Der Vorsitzende der CDU-Fraktion im Hessischen Landtag, Dr. Christean Wagner, machte heute in Wiesbaden deutlich, dass Erika Steinbach die "Idealbesetzung" für den Stiftungsrat der Vertriebenen-Gedenkstätte "Flucht, Vertreibung, Versöhnung" sei. "Erika Steinbach ist ein Vorbild für die Aussöhnung mit Polen. Die derzeitige Kampagne gegen die Präsidentin des Bundes der Vertriebenen (BdV) ist deshalb unsachlich und ungerecht", sagte Wagner.

"Ohne die CDU-Politikerin würde es keine Vertriebenen-Gedenkstätte geben. Das Projekt ist untrennbar mit dem Namen Erika Steinbach verbunden. Deshalb hat sie ein Anrecht darauf, ihren Verband in der Stiftung zu repräsentieren und dort ihre umfangreichen Erfahrungen einzubringen. Wir erwarten, dass die heutige Entscheidung des BdV jetzt von allen Seiten - innerhalb und außerhalb Deutschlands - respektiert wird", forderte Wagner. Der BdV hat heute erklärt, grundsätzlich an der Benennung von Erika Steinbach für den Beirat der Vertriebenen-Gedenkstätte festhalten zu wollen. 

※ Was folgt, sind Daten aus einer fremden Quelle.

(** * Scene compositor, export engine and silence trimmer

    A shallow embedding of the parts of [src/services/geminiService.ts]
    ([trimSilenceFromAudio], [createWavBlob]) and of
    [src/components/Player.tsx] ([renderSceneFrame], [draw],
    [updateParticles], [handleExport] / [exportLoop]) that the specification
    talks about, with the properties proved about them.

    Numbers.  JavaScript numbers are modelled by exact rationals [Q]: the
    decimal constants of the source ([0.015], [0.4], [0.1], [0.5], [0.05],
    [0.95], [1.05], [1.5]) are the exact decimals and arithmetic does not
    round.  Loop counters and array indices, which the code only ever
    increments by one from zero, are [nat] and are injected into [Q] where
    the code does arithmetic on them.  Fixed-width stores
    ([DataView.setUint32], [Int16Array] element stores) are integers in
    [Z] with the wrap-around written out.  [NaN] and the infinities have
    no counterpart: a [NaN] duration is [None], and a scene is taken to
    last longer than zero seconds wherever the code divides by its
    duration.

    Effects.  The refs of the component are a record threaded through the
    render functions; what a tick draws is returned as a list of layers in
    drawing order; the values of [Math.random()] are inputs; the export
    run is a transition system over its flag, its resources and the
    callbacks the browser holds for it.  Callbacks handed in by the parent
    ([onExportComplete] and the like) are taken to return normally.

    Further code.  Beyond those, the development embeds
    [drawMediaToCanvas] of the player, the retry engine
    ([executeWithRetry]), what [generateScenes] makes of a response, the
    chunking and merging of [generateVoiceOver], the state updates of
    [handleBulkImageUpload] and [handleBulkVideoUpload] and the schedule
    of [runBatchImageGeneration] in the editor, and the geometry of
    [Timeline].  Strings that are cut by index are lists of UTF-16 code
    units; a loop whose counter does not go down by one takes a fuel
    argument and comes with the proof that the fuel given suffices; object
    identity, where [indexOf] depends on it, is an explicit reference. *)

From Stdlib Require Import String Ascii DecimalString DecimalNat.
From Stdlib Require Import ZArith QArith Qround Qminmax Qabs Qpower.
From Stdlib Require Import List Sorted Bool Lia Lqa.
Import ListNotations.

Open Scope Q_scope.

(* ================================================================== *)
(** * Numeric helpers *)
(* ================================================================== *)

(** [x < y] as a boolean, the way the code branches on it. *)
Definition Qltb (x y : Q) : bool := negb (Qle_bool y x).

(** An index or a length, as a number. *)
Definition Qi (k : nat) : Q := inject_Z (Z.of_nat k).

(** Truncation toward zero (the integer conversion of typed-array stores). *)
Definition Qtrunc (q : Q) : Z := Z.quot (Qnum q) (Z.pos (Qden q)).

(* ================================================================== *)
(** * The silence trimmer ([trimSilenceFromAudio])  *)
(* ================================================================== *)

(** [const threshold = 0.015] *)
Definition threshold : Q := 0.015.

(** An element [{ start, end }] of [keepSegments]. *)
Record Segment : Type := mkSegment { seg_start : Q; seg_end : Q }.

Es sei dem eindrucksvollen Einsatz von Erika Steinbach zu Verdanken, dass die Planungen für die Vertriebenen-Gedenkstätte "Flucht, Vertreibung, Versöhnung" soweit fortgeschritten sind. Auch nach den Schrecken des 2. Weltkrieges und den Vertreibungen sei das Thema noch immer aktuell. Weltweit würden auch heute noch Menschen aus den unterschiedlichsten Gründen vertrieben. Erika Steinbach habe auch sie bei den Planungen einer Gedenkstätte im Blick gehabt.